# Exercise aim
Could you copy, word for word, only the lines from the one containing "TestsPipeline.v" through the last line of the records below, both included?

Collected data:
-=-=-=-=-
Lemma repository_Aggregate_eq start end_ userID serviceName db :
  repository.Aggregate start end_ userID serviceName db =
  match gorm.send db with
  | (Ok _, db') =>
      (Ok (totalPrice (filter (overlaps start end_ userID serviceName) (gorm.rows db))), db')
  | (Err e, db') => (Err (wrapError "aggregation query failed" e), db')
  end.
Proof.
  unfold repository.Aggregate, wrapping, gorm.ScanSumPrice, bind.
  destruct (send_cases db) as [H|[msg H]]; rewrite H; [|reflexivity].
  cbn [advance gorm.rows]. rewrite SUM_COALESCE.
  rewrite (selected_overlaps start end_ userID serviceName). reflexivity.
Qed.

Lemma stored_advance id db : stored id (advance db) = stored id db.
Proof. reflexivity. Qed.

(** C1. For every pair of parseable MM-YYYY dates, Aggregate takes the
    window from the first day of the start month at 00:00:00 UTC to the
    last day of the end month at 23:59:59 UTC and, when the statement goes
    through, returns the sum of the prices of exactly the rows with
    start_date <= windowEnd and (end_date >= windowStart or no end_date)
    that pass the optional user_id and service_name filters; when no row
    matches it returns 0 and no error. *)
Theorem Aggregate_sums_over_whole_month_window :
  forall startDateStr endDateStr startDate endDate userID serviceName db,
    service.parseMonthYear startDateStr = Ok startDate ->
    service.parseMonthYear endDateStr = Ok endDate ->
    ready 1 db ->
    exists y1 m1 y2 m2,
      (1 <= m1 <= 12 /\ startDate = time.Date y1 m1 1 0 0 0)
      /\ (1 <= m2 <= 12 /\ endDate = time.Date y2 m2 1 0 0 0)
      /\ let windowStart := time.Date y1 m1 1 0 0 0 in
         let windowEnd := time.Date y2 m2 (time.daysIn m2 y2) 23 59 59 in
         let matching :=
           filter (overlaps windowStart windowEnd userID serviceName) (gorm.rows db) in
         fst (service.Aggregate startDateStr endDateStr userID serviceName db)
           = Ok (totalPrice matching)
         /\ (matching = [] ->
             fst (service.Aggregate startDateStr endDateStr userID serviceName db) = Ok 0).
Proof.
  intros startDateStr endDateStr startDate endDate userID serviceName db Hs He Hready.
  destruct (Parse_01_2006_Ok _ _ Hs) as (y1 & m1 & _ & Hm1 & ->).
  destruct (Parse_01_2006_Ok _ _ He) as (y2 & m2 & _ & Hm2 & ->).
  exists y1, m1, y2, m2. split; [now split|]. split; [now split|].
  cbv zeta.
  rewrite service_Aggregate_eq, Hs, He.
  destruct (Year_Month_of_first y1 m1 Hm1) as [-> ->].
  destruct (Year_Month_of_first y2 m2 Hm2) as [-> ->].
  rewrite Date_last_day by assumption.
  rewrite repository_Aggregate_eq, send_ready by assumption.
  cbn [fst]. split; [reflexivity|]. intros ->. reflexivity.
Qed.

(** C9. For every pair of parseable dates, Aggregate never returns the
    error of an invalid date range, whatever the order of the two dates,
    and it returns a total when the statement goes through. *)
Theorem Aggregate_checks_no_date_order :
  forall startDateStr endDateStr startDate endDate userID serviceName db,
    service.parseMonthYear startDateStr = Ok startDate ->
    service.parseMonthYear endDateStr = Ok endDate ->
    fst (service.Aggregate startDateStr endDateStr userID serviceName db)
      <> Err service.ErrInvalidDateRange
    /\ (ready 1 db ->
        exists total,
          fst (service.Aggregate startDateStr endDateStr userID serviceName db) = Ok total).
Proof.
  intros startDateStr endDateStr startDate endDate userID serviceName db Hs He.
  rewrite service_Aggregate_eq, Hs, He, repository_Aggregate_eq.
  split.
  - destruct (send_cases db) as [H|[msg H]]; rewrite H; cbn [fst];
      unfold service.ErrInvalidDateRange; congruence.
  - intros Hready. rewrite send_ready by assumption. cbn [fst]. eauto.
Qed.

Lemma Before_lt a b : time.Before a b = true <-> a < b.
Proof. unfold time.Before. apply Z.ltb_lt. Qed.
(* ===== verification/_CoqProject ===== *)
-Q . S2P
Prelude.v
RStr.v
F64.v
Core.v
Economics.v
Config.v
Wire.v
Segment.v
Policy.v
Scorer.v
Pipeline.v
Ladder.v
Fallback.v
Controller.v
Text.v
Targets.v
Markup.v
Recode.v
Rewrite.v
Utf8.v
Marker.v
Bm25.v
Store.v
Archive.v
Open.v
Session.v
Intercept.v
Typing.v
UsageTap.v
Synth.v
Summarizer.v
Staging.v
App.v
Relay.v
Seam.v
System.v
Window.v
Stored.v
Recover.v
Guard.v
Serve.v
Json.v
TestKit.v
Legacy.v
TestsCore.v
TestsPipeline.v
TestsRewrite.v
TestsPasses.v
TestsRefs.v
TestsProxy.v
TestsIntercept.v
-=-=-=-=-
# Answer section
TestsPipeline.v
TestsRewrite.v
TestsPasses.v
TestsRefs.v
TestsProxy.v
TestsIntercept.v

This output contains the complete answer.